━━━ Dataset records ━━━
(** * ShroonUtils: vector, string, hashmap, hashset and hash utilities

    A shallow embedding of the single-header C containers of ShroonUtils
    ([Vector.h], [String.h], [Hashmap.h], [Hashset.h], [HashUtils.h],
    [Common.h], [ErrorHandler.h]) and of the vector helper of the test
    suite ([Test.c]); the properties of them that the specification
    states; and further properties read off the code.

    Conventions of the embedding.
    - [size_t] is 64 bits wide: a [Z] in [0, 2^64), every arithmetic
      operation of the source followed by [wrap].
    - A byte is a [Z]; a block of memory is a [list Z].
    - A vector is the block the source allocates: the three header words
      [Size], [Capacity], [Elemsize] and the bytes that follow them.  The
      pointer the user holds is a [handle]; [None] is [NULL].
    - A pointer into a vector is the byte offset from the handle.
    - Every access is bounds-checked against the bytes really allocated;
      an access outside them, a dereference of [NULL] or of a wild address
      and a division by zero are undefined behaviour in C and a [Fault]
      here.
    - [SHRN_MALLOC]/[SHRN_REALLOC] are platform primitives: whether the
      n-th request succeeds and which bytes a fresh block holds is given by
      a [platform] oracle.
    - [SUTLErrorHandler] appends its message to the [errors] log. *)

From Stdlib Require Import ZArith List String Lia Bool.
From stdpp Require Import base list.

Open Scope Z_scope.

(** ** Machine words *)

Definition sizeof_size_t : Z := 8.
Definition SIZE_MAX : Z := 18446744073709551615.
Definition wrap (x : Z) : Z := x mod (SIZE_MAX + 1).

(** The three [size_t] fields in front of the elements. *)
Definition HEADER : Z := sizeof_size_t * 3.

(** ** Platform, world and the result of a call *)

Record platform := {
  (** does the n-th allocation request, of so many bytes, succeed? *)
  alloc_ok : nat -> Z -> bool;
  (** the byte at a data offset of the block the n-th request returns,
      where that block is not a copy of the old one *)
  fresh_byte : nat -> nat -> Z
}.

Record world := {
  allocs : nat;           (* allocation requests made so far *)
  errors : list string    (* messages passed to SUTLErrorHandler, oldest first *)
}.

Inductive fault :=
| OutOfBounds (off len avail : Z)  (* access of len bytes at off in a block of avail bytes *)
| NullHandle                       (* header access through NULL *)
| DivideByZero
| WildPointer (addr : Z)           (* dereference of an integer used as an address *)
| TruncatedHeader (bytes : Z).     (* block smaller than the three header words *)

Inductive result (A : Type) :=
| Ok (a : A) (w : world)
| Fault (f : fault).
Arguments Ok {A} a w.
Arguments Fault {A} f.

Definition M (A : Type) : Type := world -> result A.

Definition ret {A} (a : A) : M A := fun w => Ok a w.
Definition bind {A B} (m : M A) (k : A -> M B) : M B :=
  fun w => match m w with
           | Ok a w' => k a w'
           | Fault f => Fault f
           end.
Definition raise {A} (f : fault) : M A := fun _ => Fault f.

Declare Scope sutl_scope.
Delimit Scope sutl_scope with sutl.
Notation "x <- m ;; k" := (bind m (fun x => k))
  (at level 100, m at next level, right associativity) : sutl_scope.
Notation "m ;;; k" := (bind m (fun _ => k))
  (at level 100, right associativity) : sutl_scope.
Open Scope sutl_scope.

(** [ErrorHandler.h]: the process-wide callback; the log stands for
    whatever handler is installed. *)
Definition SUTLErrorHandler (msg : string) : M unit :=
  fun w => Ok tt {| allocs := allocs w; errors := errors w ++ [msg] |}.

Definition initial_world : world := {| allocs := 0%nat; errors := [] |}.

(** ** Raw memory *)

Definition blen (d : list Z) : Z := Z.of_nat (length d).

(** Read [len] bytes at offset [off]. *)
Definition load (d : list Z) (off len : Z) : M (list Z) :=
  if off + len <=? blen d
  then ret (take (Z.to_nat len) (drop (Z.to_nat off) d))
  else raise (OutOfBounds off len (blen d)).

(** Overwrite the bytes at offset [off] with [bs]. *)
Definition store (d : list Z) (off : Z) (bs : list Z) : M (list Z) :=
  if off + blen bs <=? blen d
  then ret (take (Z.to_nat off) d ++ bs ++ drop (Z.to_nat (off + blen bs)) d)
  else raise (OutOfBounds off (blen bs) (blen d)).

Section Platform.
Variable P : platform.

(** The data bytes of a block of [n] data bytes obtained by the [id]-th
    request from a block whose data were [old]: the common prefix is kept,
    the rest is whatever the allocator left there. *)
Definition resized (id : nat) (old : list Z) (n : nat) : list Z :=
  take n old ++ map (fresh_byte P id) (seq (length old) (n - length old)).

(** [SHRN_REALLOC(block, size)] on a vector block; [size] counts the header.
    [None] is the [NULL] of a failed request. *)
Definition SHRN_REALLOC (old : list Z) (size : Z) : M (option (list Z)) :=
  fun w =>
    let w' := {| allocs := S (allocs w); errors := errors w |} in
    if alloc_ok P (allocs w) size
    then Ok (Some (resized (allocs w) old (Z.to_nat (size - HEADER)))) w'
    else Ok None w'.

(** [SHRN_MALLOC(size)]. *)
Definition SHRN_MALLOC (size : Z) : M (option (list Z)) :=
  SHRN_REALLOC [] size.

End Platform.

(** ** Common.h *)

Module Common.

(** [((uint8_t * )p)[i]], [p[i]] for a [char * p]. *)
Definition load_byte (d : list Z) (i : Z) : M Z :=
  bs <- load d i 1 ;; ret (default 0 (head bs)).

(** The value of a [char] that holds the byte [c]; whether [char] is
    signed is the choice of the platform. *)
Definition char_value (signed_char : bool) (c : Z) : Z :=
  if signed_char && (128 <=? c) then c - 256 else c.

(** [while (str[size]) size++;] of [SUTL_InternalStrlen]; [rest] is the
    bytes of the block from [str + size] on, so that [str[size]] is its
    first byte and a read with none left is outside the block.  A block has
    fewer than [2^64] bytes: [size++] does not wrap. *)
Fixpoint strlen_loop (rest : list Z) (size : Z) : M Z :=
  match rest with
  | [] => raise (OutOfBounds size 1 size)
  | c :: rest' => if c =? 0 then ret size else strlen_loop rest' (size + 1)
  end.

(** The library's own [strlen], compiled under [SHRN_NO_USE_STRING_H]. *)
Definition SUTL_InternalStrlen (str : list Z) : M Z := strlen_loop str 0.

(** [SHRN_STRLEN(str)]: the C library's [strlen] has the behaviour of
    [SUTL_InternalStrlen]. *)
Definition SHRN_STRLEN := SUTL_InternalStrlen.

(** [for (size_t i = 0; i < len; i++) if (str0[i] != str1[i]) return str0[i] - str1[i];
    return 0;] *)
Fixpoint strcmp_loop (signed_char : bool) (str0 str1 : list Z) (n : nat) (i : Z) : M Z :=
  match n with
  | O => ret 0
  | S n' =>
      c0 <- load_byte str0 i ;;
      c1 <- load_byte str1 i ;;
      if char_value signed_char c0 =? char_value signed_char c1
      then strcmp_loop signed_char str0 str1 n' (i + 1)
      else ret (char_value signed_char c0 - char_value signed_char c1)
  end.

(** The library's own [strcmp], compiled under [SHRN_NO_USE_STRING_H]. *)
Definition SUTL_InternalStrcmp (signed_char : bool) (str0 str1 : list Z) : M Z :=
  len <- SHRN_STRLEN str0 ;;
  len1 <- SHRN_STRLEN str1 ;;
  let len := if len1 <? len then len1 else len in
  strcmp_loop signed_char str0 str1 (Z.to_nat len) 0.

End Common.

(** ** Vector.h *)

Module Vector.

Record SUTLVector := {
  Size : Z;
  Capacity : Z;
  Elemsize : Z;
  Data : list Z
}.

Abbreviation handle := (option SUTLVector).

Definition deref (v : handle) : M SUTLVector :=
  match v with
  | Some b => ret b
  | None => raise NullHandle
  end.

Definition SUTLVectorSize (v : handle) : M Z := b <- deref v ;; ret (Size b).
Definition SUTLVectorCapacity (v : handle) : M Z := b <- deref v ;; ret (Capacity b).
Definition SUTLVectorElemsize (v : handle) : M Z := b <- deref v ;; ret (Elemsize b).

(** [SUTLVectorSize(v) = s]. *)
Definition set_Size (v : handle) (s : Z) : M handle :=
  b <- deref v ;;
  ret (Some {| Size := s; Capacity := Capacity b; Elemsize := Elemsize b; Data := Data b |}).

Definition set_Data (b : SUTLVector) (d : list Z) : SUTLVector :=
  {| Size := Size b; Capacity := Capacity b; Elemsize := Elemsize b; Data := d |}.

(** [SUTLVectorOffset(v, i)], as a byte offset from [v]. *)
Definition SUTLVectorOffset (v : handle) (i : Z) : M Z :=
  es <- SUTLVectorElemsize v ;; ret (wrap (es * i)).

(** [SHRN_MEMMOVE(v + dst, v + src, len)] inside one vector. *)
Definition SHRN_MEMMOVE (v : handle) (dst src len : Z) : M handle :=
  b <- deref v ;;
  bs <- load (Data b) src len ;;
  d <- store (Data b) dst bs ;;
  ret (Some (set_Data b d)).

(** [SHRN_MEMCPY(v + dst, ptr, len)]; [ptr] is the bytes readable at the
    source pointer. *)
Definition SHRN_MEMCPY (v : handle) (dst : Z) (ptr : list Z) (len : Z) : M handle :=
  b <- deref v ;;
  bs <- load ptr 0 len ;;
  d <- store (Data b) dst bs ;;
  ret (Some (set_Data b d)).

Section Platform.
Variable P : platform.

Definition SUTL_InternalVectorNew (elemsize : Z) : M handle :=
  mem <- SHRN_MALLOC P (sizeof_size_t * 3) ;;
  match mem with
  | None => SUTLErrorHandler "Memory allocation failed." ;;; ret None
  | Some d => ret (Some {| Size := 0; Capacity := 0; Elemsize := elemsize; Data := d |})
  end.

Definition SUTL_InternalVectorReserve (v : handle) (size : Z) : M handle :=
  b <- deref v ;;
  if size <? Size b then
    SUTLErrorHandler "Can't reserve memory less than the amount of memory already in use." ;;;
    ret v
  else
    let requiredSize := wrap (sizeof_size_t * 3 + wrap (size * Elemsize b)) in
    r <- SHRN_REALLOC P (Data b) requiredSize ;;
    match r with
    | None => SUTLErrorHandler "Memory reallocation failed." ;;; ret None
    | Some d =>
        (* the Capacity word must lie inside the block it is written to *)
        if requiredSize <? HEADER then raise (TruncatedHeader requiredSize)
        else ret (Some {| Size := Size b; Capacity := size;
                          Elemsize := Elemsize b; Data := d |})
    end.

Definition SUTL_InternalVectorResize (v : handle) (size : Z) : M handle :=
  s <- SUTLVectorSize v ;;
  v1 <- (if s <? size then
           c <- SUTLVectorCapacity v ;;
           if c <? size then SUTL_InternalVectorReserve v (wrap (size + 2))
           else ret v
         else ret v) ;;
  set_Size v1 size.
━━━
Look above for the line that contains "bs <- load d". Starting there, transcribe every line exactly until you have copied the line that contains "match rest with".

  bs <- load d i 1 ;; ret (default 0 (head bs)).

(** The value of a [char] that holds the byte [c]; whether [char] is
    signed is the choice of the platform. *)
Definition char_value (signed_char : bool) (c : Z) : Z :=
  if signed_char && (128 <=? c) then c - 256 else c.

(** [while (str[size]) size++;] of [SUTL_InternalStrlen]; [rest] is the
    bytes of the block from [str + size] on, so that [str[size]] is its
    first byte and a read with none left is outside the block.  A block has
    fewer than [2^64] bytes: [size++] does not wrap. *)
Fixpoint strlen_loop (rest : list Z) (size : Z) : M Z :=
  match rest with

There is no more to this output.